貧しい中でもなんとか暮らしていくために、ある地域の人々は海賊業を行う。実際に略奪を働いた人を逮捕したところで、次の海賊候補が外部からもやってくる。海賊を無くすには武力に対抗する武力だけでなく、根本的に人々の生活を豊かにしなければならないという難しさがそこにはある。
史実の海賊にも触れているが、バイキング等は記述が少ない。逆に、日本の海賊については専門なのか割と丁寧に書かれていると思う。村上水軍の強さなんかは海賊とはいえロマンも感じるところ。ただ、生活の様子というよりは日本史の記述を少しかみくだいたような記述なのでこのあたりは読む人によってはちょっと辛い(眠い)かもしれない。

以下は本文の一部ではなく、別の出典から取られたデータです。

(* ===== verification/DexCodeSpec.v ===== *)
(** What instruction streams refer to, by the formats' layouts, and the reader
    and the writer against it. *)
From Stdlib Require Import String Ascii.
From S2P Require Import Prelude SlicerBuffer DexBytecode DexIsa DexCode.

(** ** Well-formed streams *)

(** An instruction or a payload: [chunk] is exactly its units. *)
Record well_formed_insn (chunk : list Z) : Prop := {
  wf_units : Forall is_unit chunk;
  wf_width : GetWidthFromBytecode chunk = Some (Z.of_nat (List.length chunk));
  wf_args : forall inst f, chunk !! 0%nat = Some inst ->
    GetFormatFromOpcode (OpcodeFromBytecode inst) = Some f -> arg_count_ok f chunk }.

(** A reference: what it refers to, its index, and the bound on the indexes that
    its slot can hold. *)
Record slot := Slot { slot_item : item; slot_index : Z; slot_limit : Z }.
Definition slot_ref (s : slot) : ref := (slot_item s, slot_index s).

Definition index_letter (f : InstructionFormat) : ascii :=
  match f with k22c => "C"%char | _ => "B"%char end.
Definition index_limit (f : InstructionFormat) : Z :=
  match f with k31c => kNoIndex | _ => 2 ^ 16 end.

Definition slots_of (f : InstructionFormat) (it : InstructionIndexType) (chunk : list Z) : list slot :=
  let one k := [Slot k (field (index_letter f) f chunk) (index_limit f)] in
  match it with
  | kIndexStringRef => one StringItem
  | kIndexTypeRef => one TypeItem
  | kIndexFieldRef => one FieldItem
  | kIndexMethodRef => one MethodItem
  | kIndexMethodAndProtoRef => one MethodItem ++ [Slot ProtoItem (field "H"%char f chunk) (2 ^ 16)]
  | _ => []
  end.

個人的に発見だったのは、インドネシアにイスラム教徒が多い理由。世界史も再度学びたくなった。
Posted by ブクログ
キッド、黒ひげ、ドレーク、藤原純友などなど、古今東西の海賊の逸話を紹介。これだけで充分面白いのだが、本書が面白いのは、海賊が生まれる敬意に触れている点。

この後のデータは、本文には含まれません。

(* ===== verification/DexDebug.v ===== *)
(** Debug information: [Reader::ExtractDebugInfo] ([slicer/reader.cc]) and
    [Writer::WriteDebugInfo] ([writer.cc]).

    As in DexValue, a string node is named by its original index. The reader's
    result comes with the items it looks up, in order. *)
From S2P Require Import Prelude Leb128 SlicerBuffer DexBytecode DexCode DexValue.

Definition DBG_END_SEQUENCE : Z := 0x00.
Definition DBG_ADVANCE_PC : Z := 0x01.
Definition DBG_ADVANCE_LINE : Z := 0x02.
Definition DBG_START_LOCAL : Z := 0x03.
Definition DBG_START_LOCAL_EXTENDED : Z := 0x04.
Definition DBG_END_LOCAL : Z := 0x05.
Definition DBG_RESTART_LOCAL : Z := 0x06.
Definition DBG_SET_FILE : Z := 0x09.

(** [data] is the opcode stream, its end marker included. *)
Record DebugInfo := { line_start : Z; param_names : list (option Z); data : list byte }.

(** ** Reading *)

(** [name_index = ReadULeb128() - 1], looked up unless it is [kNoIndex]. *)
Definition read_index (ptr : list byte) : option (option Z * list byte) :=
  '(v, ptr) ← ReadULeb128 ptr;
  let index := u32 (v - 1) in
  Some (if index =? kNoIndex then None else Some index, ptr).
Definition visit (k : item) (i : option Z) : list ref :=
  match i with Some i => [(k, i)] | None => [] end.

(** The operands of one opcode. *)
Definition parse_debug_op (opcode : Z) (ptr : list byte) : option (list ref * list byte) :=
  if opcode =? DBG_ADVANCE_PC then '(_, ptr) ← ReadULeb128 ptr; Some ([], ptr)
  else if opcode =? DBG_ADVANCE_LINE then '(_, ptr) ← ReadSLeb128 ptr; Some ([], ptr)
  else if opcode =? DBG_START_LOCAL then
    '(_, ptr) ← ReadULeb128 ptr;
    '(name, ptr) ← read_index ptr;
    '(type, ptr) ← read_index ptr;
    Some (visit StringItem name ++ visit TypeItem type, ptr)
  else if opcode =? DBG_START_LOCAL_EXTENDED then
    '(_, ptr) ← ReadULeb128 ptr;
    '(name, ptr) ← read_index ptr;
    '(type, ptr) ← read_index ptr;
    '(sig, ptr) ← read_index ptr;
    Some (visit StringItem name ++ visit TypeItem type ++ visit StringItem sig, ptr)
  else if (opcode =? DBG_END_LOCAL) || (opcode =? DBG_RESTART_LOCAL) then
    '(_, ptr) ← ReadULeb128 ptr; Some ([], ptr)
  else if opcode =? DBG_SET_FILE then
    '(name, ptr) ← read_index ptr; Some (visit StringItem name, ptr)
  else Some ([], ptr).

Fixpoint parse_debug_ops (fuel : nat) (ptr : list byte) : option (list ref * list byte) :=
  '(opcode, ptr) ← head_tail ptr;
  if opcode =? DBG_END_SEQUENCE then Some ([], ptr)
  else
    match fuel with
    | O => None
    | S fuel =>
        '(refs, ptr) ← parse_debug_op opcode ptr;
        '(refs', ptr) ← parse_debug_ops fuel ptr;
        Some (refs ++ refs', ptr)
    end.

Fixpoint parse_names (fuel : nat) (count : Z) (ptr : list byte) : option (list (option Z) * list byte) :=
  if count =? 0 then Some ([], ptr)
  else
    match fuel with
    | O => None
    | S fuel =>
        '(name, ptr) ← read_index ptr;
        '(names, ptr) ← parse_names fuel (count - 1) ptr;
        Some (name :: names, ptr)
    end.

(** The memory from the item on; each name and opcode takes a byte at least. *)
Definition ExtractDebugInfo (ptr : list byte) : option (DebugInfo * list ref * list byte) :=
  '(line_start, ptr) ← ReadULeb128 ptr;
  '(param_count, ptr) ← ReadULeb128 ptr;
  '(names, base_ptr) ← parse_names (length ptr) param_count ptr;
  '(refs, ptr) ← parse_debug_ops (length base_ptr) base_ptr;
  Some ({| line_start := line_start; param_names := names;
           data := take (length base_ptr - length ptr) base_ptr |},
        concat (map (visit StringItem) names) ++ refs, ptr).

(** ** Writing *)

Definition sleb_bytes (value : Z) : option (list byte) :=
  tmp ← WriteSLeb128 leb_fuel value;
  if (length tmp <=? 4)%nat then Some tmp else None.

Section Write.
Context (ndebug : bool) (ir : index_maps).

(** [PushULeb128(OptIndex(ir_string) + 1)]: the [index] of the node. *)
Definition push_opt_index (name : option Z) : option (list byte) :=
  match name with
  | Some i => index ← strings_map ir !! i; uleb_bytes (u32 (index + 1))
  | None => uleb_bytes (u32 (kNoIndex + 1))
  end.

(** [PushULeb128(Map..Index(ReadULeb128(&src) - 1) + 1)]. *)
Definition copy_index (map_index : Z -> option Z) (src : list byte) : option (list byte * list byte) :=
  '(v, src) ← ReadULeb128 src;
  index ← map_index (u32 (v - 1));
  bs ← uleb_bytes (u32 (index + 1));
  Some (bs, src).
Definition copy_uleb (src : list byte) : option (list byte * list byte) :=
  '(v, src) ← ReadULeb128 src; bs ← uleb_bytes v; Some (bs, src).
Definition copy_sleb (src : list byte) : option (list byte * list byte) :=
  '(v, src) ← ReadSLeb128 src; bs ← sleb_bytes v; Some (bs, src).

Definition write_debug_op (opcode : Z) (src : list byte) : option (list byte * list byte) :=
  if opcode =? DBG_ADVANCE_PC then copy_uleb src
  else if opcode =? DBG_ADVANCE_LINE then copy_sleb src
  else if opcode =? DBG_START_LOCAL then
    '(reg, src) ← copy_uleb src;
    '(name, src) ← copy_index (MapStringIndex ndebug ir) src;
    '(type, src) ← copy_index (MapTypeIndex ndebug ir) src;
    Some (reg ++ name ++ type, src)
  else if opcode =? DBG_START_LOCAL_EXTENDED then
    '(reg, src) ← copy_uleb src;
    '(name, src) ← copy_index (MapStringIndex ndebug ir) src;
    '(type, src) ← copy_index (MapTypeIndex ndebug ir) src;
    '(sig, src) ← copy_index (MapStringIndex ndebug ir) src;
    Some (reg ++ name ++ type ++ sig, src)
  else if (opcode =? DBG_END_LOCAL) || (opcode =? DBG_RESTART_LOCAL) then copy_uleb src
  else if opcode =? DBG_SET_FILE then copy_index (MapStringIndex ndebug ir) src
  else Some ([], src).

Fixpoint write_debug_ops (fuel : nat) (src : list byte) : option (list byte) :=
  '(opcode, src) ← head_tail src;
  if opcode =? DBG_END_SEQUENCE then Some [DBG_END_SEQUENCE]
  else
    match fuel with
    | O => None
    | S fuel =>
        '(bs, src) ← write_debug_op opcode src;
        bs' ← write_debug_ops fuel src;
        Some ([opcode] ++ bs ++ bs')
    end.

Fixpoint push_names (names : list (option Z)) : option (list byte) :=
  match names with
  | [] => Some []
  | name :: names => b ← push_opt_index name; bs ← push_names names; Some (b ++ bs)
  end.

(** The bytes pushed to the debug info section. *)
Definition WriteDebugInfo (info : DebugInfo) : option (list byte) :=
  a ← uleb_bytes (line_start info);
  b ← uleb_bytes (Z.of_nat (length (param_names info)));
  c ← push_names (param_names info);
  d ← write_debug_ops (length (data info)) (data info);
  Some (a ++ b ++ c ++ d).
End Write.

国家が形成される過程で一定の秩序が生まれた結果、その枠組みから押し出された、もしくは自らの意志で飛び出した人々が海へいく。
その理由は生活困窮であったり、主権の獲得であったり様々なケースがある。
とくに印象深いのは、その秩序(特に封建制)からの脱却が背景にある為、思いのほか海賊コミュニティ内はある種民主的であること。
海賊の掟というと、裏切ると殺される!とか漫画的には想像するが、実際は職務別の収入(=取り分)の既定や、戦闘などの有事に逃げた場合の罰則、さらには、その過程で障害を負った場合の保証(!)などを規定したものが海賊の掟になっているケースがあるという点。
現在もマラッカを中心に海賊被害があるが、これも現在の秩序から押し出されて行っているという点では一緒。
海賊の見方がかわる一冊。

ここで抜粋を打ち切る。